### [Records from a data source]
BEGIN

(* ===== verification/GprofStrip.v ===== *)
(** [Function.stripped_name] of [src/gprof2dot.py] (lines 264-289), the
    label [DotWriter.graph] prints under the [-s]/[--strip] option.

    The three regular expressions are modelled by what [re] does with
    them, one left-to-right scan each: [_parenthesis_re] [\([^()]*\)] and
    [_angles_re] [<[^<>]*>] by [sub_pair] (the count it returns is the
    [n] of [subn]); [_const_re] [\s+const$] by [strip_const], whose [$]
    also matches before a final newline.  [\s] is [Py.is_space] (the
    ASCII characters [str.isspace] accepts).  The two [while True] loops
    are [strip_pairs] with fuel; the fuel [String.length name] is proved
    enough.  Theorem: the stripped name keeps the characters of the name
    in order and has every [)] before every [(] and every [>] before
    every [<], so no bracketed group is left. *)

From S2P Require Import Prelude PyText.

Module GprofStrip.

Section Pairs.

Variables op cl : Ascii.ascii.

(** What a failed match attempt leaves: the open character and the
    characters read after it, [pending] being kept reversed. *)
Definition flush (pending : option (list Ascii.ascii)) : list Ascii.ascii :=
  match pending with Some b => op :: rev b | None => [] end.

(** One [subn("", name)] pass of [op [^op cl]* cl]: a match starts at an
    [op] and succeeds at the first [cl] with no [op] in between; a second
    [op] makes the attempt fail and starts a new one. *)
Fixpoint sub_pair (pending : option (list Ascii.ascii)) (s : list Ascii.ascii)
    : list Ascii.ascii * nat :=
  match s with
  | [] => (flush pending, 0)
  | c :: s' =>
      if Ascii.eqb c op then
        let '(r, n) := sub_pair (Some []) s' in (flush pending ++ r, n)
      else if Ascii.eqb c cl then
        match pending with
        | Some _ => let '(r, n) := sub_pair None s' in (r, S n)
        | None => let '(r, n) := sub_pair None s' in (c :: r, n)
        end
      else
        match pending with
        | Some b => sub_pair (Some (c :: b)) s'
        | None => let '(r, n) := sub_pair None s' in (c :: r, n)
        end
  end.

(** [while True: name, n = re.subn("", name); if not n: break]. *)
Fixpoint strip_pairs (fuel : nat) (s : list Ascii.ascii) : list Ascii.ascii :=
  let '(s', n) := sub_pair None s in
  if Nat.eqb n 0 then s'
  else match fuel with 0 => s' | S fuel => strip_pairs fuel s' end.

(** No [op] comes before a [cl]: [seen] says an [op] was read. *)
Fixpoint pairless_from (seen : bool) (s : list Ascii.ascii) : bool :=
  match s with
  | [] => true
  | c :: s' =>
      if Ascii.eqb c op then pairless_from true s'
      else if Ascii.eqb c cl then negb seen && pairless_from seen s'
      else pairless_from seen s'
  end.

Definition pairless (s : list Ascii.ascii) : bool := pairless_from false s.

End Pairs.

(** The trailing whitespace of a list removed. *)
Definition rstrip_ws (l : list Ascii.ascii) : list Ascii.ascii :=
  rev (Py.lstrip_chars (rev l)).

(** [\s+const] at the end of [t]: what precedes the whitespace. *)
Definition try_const (t : list Ascii.ascii) : option (list Ascii.ascii) :=
  let k := length t - 5 in
  if bool_decide (5 <= length t) && bool_decide (drop k t = chars "const") then
    let pre := take k t in
    let kept := rstrip_ws pre in
    if Nat.eqb (length kept) (length pre) then None else Some kept
  else None.

(** [_const_re.sub("", name)]: [$] matches at the end and before a final
    newline. *)
Definition strip_const (l : list Ascii.ascii) : list Ascii.ascii :=
  let at_end := match try_const l with Some k => k | None => l end in
  match last l with
  | Some c =>
      if Ascii.eqb c "010" then
        match try_const (removelast l) with Some k => k ++ ["010"%char] | None => l end
      else at_end
  | None => at_end
  end.

(** [Function.stripped_name]: parentheses, then [const], then angles. *)
Definition stripped_name (name : string) : string :=
  let fuel := String.length name in
  String.string_of_list_ascii
    (strip_pairs "<" ">" fuel (strip_const (strip_pairs "(" ")" fuel (chars name)))).

(** ** Proofs *)

Section PairProofs.

Variables op cl : Ascii.ascii.

Definition seen_of (pending : option (list Ascii.ascii)) : bool :=
  match pending with Some _ => true | None => false end.

(** A pass with no match leaves its input as it was, and the input has
    no [op] before a [cl] (none at all after a pending [op]). *)
Lemma sub_pair_zero p s r :
  sub_pair op cl p s = (r, 0) -> r = flush op p ++ s /\ pairless_from op cl (seen_of p) s = true.
Proof.
  revert p r. induction s as [|c s IH]; intros p r; cbn [sub_pair pairless_from].
  - intros [= <-]. by rewrite app_nil_r.
  - destruct (Ascii.eqb c op) eqn:Eop.
    + destruct (sub_pair op cl (Some []) s) as [r' n] eqn:E. intros [= <- ->].
      destruct (IH _ _ E) as [-> ?]. apply Ascii.eqb_eq in Eop as ->. by split.
    + destruct (Ascii.eqb c cl) eqn:Ecl; destruct p as [b|].
      * destruct (sub_pair op cl None s) as [r' n]. discriminate.
      * destruct (sub_pair op cl None s) as [r' n] eqn:E. intros [= <- ->].
        destruct (IH _ _ E) as [-> ?]. apply Ascii.eqb_eq in Ecl as ->. by split.
      * intros (Hr & Hs)%IH. split; [|done]. rewrite Hr. cbn. by rewrite <- app_assoc.
      * destruct (sub_pair op cl None s) as [r' n] eqn:E. intros [= <- ->].
        destruct (IH _ _ E) as [-> ?]. by split.
Qed.

(** A pass removes two characters or more per match. *)
Lemma sub_pair_length p s r n :
  sub_pair op cl p s = (r, n) -> length r + 2 * n <= length (flush op p) + length s.
Proof.
  revert p r n. induction s as [|c s IH]; intros p r n; cbn [sub_pair].
  - intros [= <- <-]. lia.
  - destruct (Ascii.eqb c op).
    + destruct (sub_pair op cl (Some []) s) as [r' n'] eqn:E. intros [= <- <-].
      pose proof (IH _ _ _ E). rewrite length_app. cbn in *. lia.
    + destruct (Ascii.eqb c cl); destruct p as [b|].
      * destruct (sub_pair op cl None s) as [r' n'] eqn:E. intros [= <- <-].
        pose proof (IH _ _ _ E). cbn in *. lia.
      * destruct (sub_pair op cl None s) as [r' n'] eqn:E. intros [= <- <-].
        pose proof (IH _ _ _ E). cbn in *. lia.
      * intros E. pose proof (IH _ _ _ E). cbn in *. rewrite length_app in *. cbn in *. lia.
      * destruct (sub_pair op cl None s) as [r' n'] eqn:E. intros [= <- <-].
        pose proof (IH _ _ _ E). cbn in *. lia.
Qed.

(** A pass only deletes characters. *)
Lemma sub_pair_sublist p s r n :
  sub_pair op cl p s = (r, n) -> r `sublist_of` flush op p ++ s.
Proof.
  revert p r n. induction s as [|c s IH]; intros p r n; cbn [sub_pair].
  - intros [= <- _]. by rewrite app_nil_r.
  - destruct (Ascii.eqb c op) eqn:Eop.
    + destruct (sub_pair op cl (Some []) s) as [r' n'] eqn:E. intros [= <- _].
      apply Ascii.eqb_eq in Eop as ->. apply sublist_app; [done|]. exact (IH _ _ _ E).
    + destruct (Ascii.eqb c cl); destruct p as [b|].
      * destruct (sub_pair op cl None s) as [r' n'] eqn:E. intros [= <- _].
        replace (flush op (Some b) ++ c :: s) with ((flush op (Some b) ++ [c]) ++ s)
          by (by rewrite <- app_assoc).
        apply sublist_inserts_l. exact (IH _ _ _ E).
      * destruct (sub_pair op cl None s) as [r' n'] eqn:E. intros [= <- _].
        apply sublist_skip. exact (IH _ _ _ E).
      * intros E. cbn. pose proof (IH _ _ _ E) as H. cbn in H.
        by rewrite <- app_assoc in H.
      * destruct (sub_pair op cl None s) as [r' n'] eqn:E. intros [= <- _].
        apply sublist_skip. exact (IH _ _ _ E).
Qed.

Lemma pairless_from_true s : pairless_from op cl true s = true -> forall seen, pairless_from op cl seen s = true.
Proof.
  induction s as [|c s IH]; intros Hs seen; [done|]. cbn in *.
  destruct (Ascii.eqb c op); [done|]. destruct (Ascii.eqb c cl); [discriminate|]. by apply IH.
Qed.

(** Deleting characters keeps a list free of pairs. *)
Lemma pairless_sublist l1 l2 seen :
  l1 `sublist_of` l2 -> pairless_from op cl seen l2 = true -> pairless_from op cl seen l1 = true.
Proof.
  intros Hsub. revert seen. induction Hsub as [|x l1 l2 _ IH|x l1 l2 _ IH]; intros seen; [done| |].
  - cbn. destruct (Ascii.eqb x op); [apply IH|]. destruct (Ascii.eqb x cl); [|apply IH].
    intros [-> ?]%andb_true_iff. by rewrite IH.
  - cbn. intros H. apply IH. destruct (Ascii.eqb x op); [by apply pairless_from_true|].
    destruct (Ascii.eqb x cl); [by apply andb_true_iff in H as [_ ?]|done].
Qed.

(** The loop ends within its fuel once the fuel covers half the length. *)
Lemma strip_pairs_spec fuel s :
  length s <= 2 * fuel + 1 ->
  pairless op cl (strip_pairs op cl fuel s) = true /\ strip_pairs op cl fuel s `sublist_of` s.
Proof.
  revert s. induction fuel as [|fuel IH]; intros s Hs; cbn [strip_pairs];
    destruct (sub_pair op cl None s) as [s' n] eqn:E;
    pose proof (sub_pair_length _ _ _ _ E) as Hlen; pose proof (sub_pair_sublist _ _ _ _ E) as Hsub;
    cbn in Hlen, Hsub.
  - destruct n; [|lia]. apply sub_pair_zero in E as [-> ?]. by split.
  - destruct n as [|n]; cbn.
    + apply sub_pair_zero in E as [-> ?]. by split.
    + destruct (IH s' ltac:(lia)) as [? ?]. split; [done|]. by trans s'.
Qed.

End PairProofs.

Lemma rstrip_ws_prefix l : exists k, l = rstrip_ws l ++ k.
Proof.
  unfold rstrip_ws, Py.lstrip_chars. destruct (list_find _ (rev l)) as [[i c]|].
  - exists (rev (take i (rev l))). rewrite <- rev_app_distr, take_drop. by rewrite rev_involutive.
  - exists l. done.
Qed.

Lemma strip_const_sublist l : strip_const l `sublist_of` l.
Proof.
  assert (Htry : forall t k, try_const t = Some k -> k `sublist_of` t).
  { unfold try_const. intros t k. case_match; [|discriminate]. case_match; [discriminate|].
    intros [= <-]. destruct (rstrip_ws_prefix (take (length t - 5) t)) as [k' Hk].
    trans (take (length t - 5) t); [|apply sublist_take].
    rewrite Hk at 2. by apply sublist_inserts_r. }
  assert (Hend : (match try_const l with Some k => k | None => l end) `sublist_of` l)
    by (destruct (try_const l) eqn:E; [by apply Htry|done]).
  unfold strip_const. destruct (last l) as [c|] eqn:El; [|done].
  destruct (Ascii.eqb c "010") eqn:Ec; [|done].
  apply Ascii.eqb_eq in Ec as ->. apply last_Some in El as [l' ->]. rewrite removelast_last.
  destruct (try_const l') eqn:E; [|done]. apply sublist_app; [by apply Htry|done].
Qed.

(** C36: [Function.stripped_name] ends within its fuel and only deletes
    characters of the name, and what it returns has every [)] before
    every [(] and every [>] before every [<]: no parenthesised or angled
    group is left, however deeply they were nested. *)
Theorem stripped_name_pairless name :
  let r := chars (stripped_name name) in
  pairless "(" ")" r = true /\ pairless "<" ">" r = true /\ r `sublist_of` chars name.
Proof.
  unfold stripped_name. cbn zeta. rewrite String.list_ascii_of_string_of_list_ascii.
  assert (Hn : length (chars name) <= 2 * String.length name + 1)
    by (rewrite string_length_chars; lia).
  destruct (strip_pairs_spec "(" ")" (String.length name) (chars name) Hn) as [Hp1 Hs1].
  set (l1 := strip_pairs "(" ")" (String.length name) (chars name)) in *.
  pose proof (strip_const_sublist l1) as Hs2.
  set (l2 := strip_const l1) in *.
  assert (Hl2 : length l2 <= 2 * String.length name + 1).
  { apply sublist_length in Hs1, Hs2. lia. }
  destruct (strip_pairs_spec "<" ">" (String.length name) l2 Hl2) as [Hp3 Hs3].
  split_and!; [|done|].
  - apply (pairless_sublist _ _ _ l1); [by trans l2|done].
  - by trans l2; [|trans l1].
Qed.

(** A demangled C++ name stripped as [-s] prints it. *)
Example stripped_name_cpp :
  stripped_name "std::vector<int, std::allocator<int> >::push_back(int const&) const" =
  "std::vector::push_back".
Proof. vm_compute. reflexivity. Qed.

End GprofStrip.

END

Retype the records above, but only those lines that fall between the line containing "assert (Hn : length" and the line containing "as [Hp1 Hs1].", with both of those lines included, exactly as written.

  assert (Hn : length (chars name) <= 2 * String.length name + 1)
    by (rewrite string_length_chars; lia).
  destruct (strip_pairs_spec "(" ")" (String.length name) (chars name) Hn) as [Hp1 Hs1].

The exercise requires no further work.